Design: Prospective study.

Setting: Specialized PICU in a teaching hospital serving London and the south of England.

Patients: Twenty children (age range, 3 weeks to 12 years; median, 11 months) underwent chest CT during a 33-month period. Inclusion criteria were (1) inconclusive diagnosis from chest radiograph (CXR) or (2) CXR appearances inconsistent with high oxygenation or ventilatory requirements (Pao2 to fraction of inspired oxygen ratio < 30 or mean airway pressure> 15 cm H2O).

Interventions: Low-dose HRCT scans (50 mA, 2-mm slice thickness at intervals of 10 or 15 mm) were performed on 12 patients, and helical CT (50 to 250 mA; pitch, 1 to 1.5) performed on 8 patients.

Measurements and results: CT provided additional information regarding the nature of intrathoracic disease in 17 of 20 patients (85%) and resulted in changes to subsequent clinical management in 12 of 20 patients (60%).

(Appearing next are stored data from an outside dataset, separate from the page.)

(* ===== verification/UdpServer.v ===== *)
(** * UdpServer: app/user/user_udp_server.c

    The UDP socket the phone application talks to; the address of the last
    datagram is the address replies go to. *)

From Stdlib Require Import String.
From stdpp Require Import gmap.
From S2P Require Import Prelude CMem Board TcpClient.
Local Open Scope sm_scope.
Local Open Scope list_scope.

(** include/user_net.h *)
Definition UDP_LOCAL_PORT : Z := 5987.
Definition UDP_REMOTE_PORT : Z := 6000.

(** The [proto.udp] block of [user_udp_server]. *)
Record esp_udp := mk_esp_udp { udp_local_port : Z; udp_remote_port : Z; udp_remote_ip : list Z }.
#[export] Instance eta_esp_udp : Settable esp_udp := λ u, mk_esp_udp (udp_local_port u) (udp_remote_port u) (udp_remote_ip u).

(** The static variables. *)
Record udp_vars := mk_udp { proto_udp : option esp_udp; user_udp_recv_pipe_cb : option fn }.
#[export] Instance eta_udp : Settable udp_vars := λ v, mk_udp (proto_udp v) (user_udp_recv_pipe_cb v).
Definition udp_initial : udp_vars := mk_udp None None.

(** [xlink_addr]: the members the program uses. *)
Record xlink_addr := mk_addr { s_addr : Z; sin_port : Z }.

(** Where a datagram came from, as [espconn_get_connection_info] tells it: the
    four bytes of the address and the port. *)
Class Peer := remot_info : list event -> list Z * Z.

Section UdpServer.
Context `{Env} `{Peer} {X : Type} `{PU : Part X udp_vars} `{PC : Part X XLINK_USER_CONFIG}.
(** The installed pipe callback, called with a buffer and its length. *)
Context (run_pipe : fn -> ptr -> Z -> F X unit).

Definition the_udp : F X esp_udp := u <- pvar proto_udp ;; slift u.

Definition user_udp_server_init : F X unit :=
  pmodify (λ v, v <| proto_udp := Some (mk_esp_udp UDP_LOCAL_PORT UDP_REMOTE_PORT [0x00; 0x00; 0x00; 0x00]) |>) ;;
  call (espconn_regist user_udp_server fp_user_udp_recv_cb) ;;
  call (espconn_create user_udp_server).

Definition user_udp_pipe_cb (buffer : ptr) (len : Z) : F X unit :=
  cb <- pvar user_udp_recv_pipe_cb ;;
  match cb with Some f => run_pipe f buffer (u16 len) | None => sret tt end.

Definition user_udp_set_recv_pipe_fn (callback : option fn) : F X unit :=
  pmodify (λ v, v <| user_udp_recv_pipe_cb := callback |>).

(** [pdata] is null or the [len] bytes received; [ESPCONN_OK] is 0. *)
Definition user_udp_recv_cb (pdata : option (list Z)) (len : Z) : F X unit :=
  match pdata with
  | None => sret tt
  | Some d =>
      if len =? 0 then sret tt
      else
        l <- sget log ;;
        r <- ask (espconn_get_connection_info user_udp_server) ;;
        if negb (r =? 0) then sret tt
        else
          let '(ip, port) := remot_info l in
          u <- the_udp ;;
          ip4 <- slift (bslice ip 0 4) ;;
          pmodify (λ v, v <| proto_udp := Some (u <| udp_remote_ip := ip4 |> <| udp_remote_port := i32 port |>) |>) ;;
          u <- the_udp ;;
          w <- slift (word_of_bytes (udp_remote_ip u)) ;;
          c <- pvar has_process_udp_data ;;
          swhen c (call (process_udp_data d len w (u16 (udp_remote_port u))))
  end.

Definition user_udp_send (addr : xlink_addr) (pdata : list Z) (len : Z) : F X Z :=
  u <- the_udp ;;
  pmodify (λ v, v <| proto_udp :=
    Some (u <| udp_remote_port := sin_port addr |> <| udp_remote_ip := le_bytes (s_addr addr) |>) |>) ;;
  u <- the_udp ;;
  d <- slift (bslice pdata 0 len) ;;
  call (espconn_send user_udp_server (udp_remote_ip u) (udp_remote_port u) d) ;;
  sret (i32 len).

Definition user_udp_send_pipe (pbuf : ptr) (len : Z) : F X unit :=
  u <- the_udp ;;
  w <- slift (word_of_bytes (udp_remote_ip u)) ;;
  h <- get_mem ;; d <- slift (mem_load h pbuf len) ;;
  call (XlinkSendUdpPipe d w (u16 (udp_remote_port u))).
End UdpServer.

(** ** The way back to the sender *)

Section Reply.
Context `{Env} `{Peer} {X : Type} `{PU : Part X udp_vars} `{PC : Part X XLINK_USER_CONFIG}.
Implicit Types s : sys X.

(** A datagram is handed to the Xlink library with the address and the port
    of its sender; what the serial line answers until the next one arrives is
    handed to the library for that same address and port, and when the library
    sends it, it goes to exactly the four bytes and the port it came from. *)
Theorem udp_reply_returns s d len u0 ip port w :
  proto_udp (part (st s)) = Some u0 -> 0 < len -> u32 (sdk_ret (log s) (espconn_get_connection_info user_udp_server)) = 0 ->
  remot_info (log s) = (ip, port) -> zlen ip = 4 -> Forall is_byte ip -> word_of_bytes ip = Some w -> 0 <= port < 65536 ->
  wp (user_udp_recv_cb (Some d) len) s (λ _ s1,
    log s1 = log s ++ [Got (espconn_get_connection_info user_udp_server) 0] ++
      (if has_process_udp_data (part (st s1)) then [Do (process_udp_data d len w port)] else []) /\
    forall buf b, mem_load (mem s1) buf (zlen b) = Some b ->
    wp (user_udp_send_pipe buf (zlen b)) s1 (λ _ s2, log s2 = log s1 ++ [Do (XlinkSendUdpPipe b w port)] /\
      wp (user_udp_send (mk_addr w port) b (zlen b)) s2 (λ _ s3,
        log s3 = log s2 ++ [Do (espconn_send user_udp_server ip port b)]))).
Proof.
  intros Hu Hlen Hr Hi Hz Hb Hw Hp. destruct (le_bytes_word ip w Hb Hz Hw) as [Hle Hwr].
  assert (Hs : bslice ip 0 4 = Some ip).
  { rewrite <- Hz, bslice_Some by lia. f_equal. apply tab_nthZ. }
  unfold user_udp_recv_cb, the_udp. zfalse (len =? 0). apply wp_bind, wp_get, wp_bind, wp_ask. rewrite Hr. cbn [Z.eqb negb].
  rewrite Hi. apply wp_bind, wp_bind, wp_pvar. cbn [log mem st]. rewrite Hu. apply (wp_lift _ u0); [done|].
  apply wp_bind, (wp_lift _ _ _ _ Hs), wp_bind, wp_pmodify. cbn [log mem st]. apply wp_bind, wp_bind, wp_pvar. cbn [st]. rewrite part_set.
  unfold set_field. cbn [proto_udp udp_local_port]. eapply wp_lift; [reflexivity|]. cbn [udp_remote_ip udp_remote_port].
  apply wp_bind, (wp_lift _ _ _ _ Hw), wp_bind, wp_pvar. cbn [st]. rewrite i32_small, u16_small by lia.
  set (s0 := mk_sys _ _ _).
  assert (Rest : forall l, let s1 := mk_sys l (mem s0) (st s0) in forall buf b, mem_load (mem s1) buf (zlen b) = Some b ->
    wp (user_udp_send_pipe buf (zlen b)) s1 (λ _ s2, log s2 = log s1 ++ [Do (XlinkSendUdpPipe b w port)] /\
      wp (user_udp_send (mk_addr w port) b (zlen b)) s2 (λ _ s3,
        log s3 = log s2 ++ [Do (espconn_send user_udp_server ip port b)]))).
  { intros l s1 buf b Hload. pose proof (zlen_nonneg b). unfold user_udp_send_pipe, user_udp_send, the_udp.
    apply wp_bind, wp_bind, wp_pvar. unfold s1, s0. cbn [log mem st]. rewrite part_set. eapply wp_lift; [reflexivity|].
    cbn [udp_remote_ip udp_remote_port]. apply wp_bind, (wp_lift _ _ _ _ Hw), wp_bind, wp_get, wp_bind, (wp_lift _ _ _ _ Hload), wp_call.
    cbn [log mem st]. rewrite u16_small by lia. split; [done|]. apply wp_bind, wp_bind, wp_pvar. cbn [log mem st]. rewrite part_set.
    eapply wp_lift; [reflexivity|]. apply wp_bind, wp_pmodify. cbn [log mem st]. apply wp_bind, wp_bind, wp_pvar. cbn [st]. rewrite part_set.
    eapply wp_lift; [reflexivity|]. unfold set_field. cbn [udp_remote_ip udp_remote_port s_addr sin_port].
    apply wp_bind, (wp_lift _ b); [rewrite bslice_Some by lia; f_equal; apply tab_nthZ|]. rewrite Hle. by apply wp_bind, wp_call, wp_ret. }
  apply wp_when; intros Hc.
  - apply wp_call. cbn [log mem st]. match goal with |- context [if ?c then _ else _] => replace c with true by (symmetry; exact Hc) end.
    split; [unfold s0; cbn [log]; by rewrite <- app_assoc|]. exact (Rest (log s0 ++ [Do (process_udp_data d len w port)])).
  - match goal with |- context [if ?c then _ else _] => replace c with false by (symmetry; exact Hc) end. split; [done|]. exact (Rest (log s0)).
Qed.
End Reply.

Conclusions: Chest CT can add to the accuracy of intrathoracic diagnosis provided by the CXR and may directly influence the acute management of critically ill children. The CT protocol should be tailored to the clinical and radiologic question posed for each individual patient. Noncontiguous HRCT can often provide accurate assessment of pulmonary parenchymal and pleural disease at a reduced radiation dose compared with helical CT.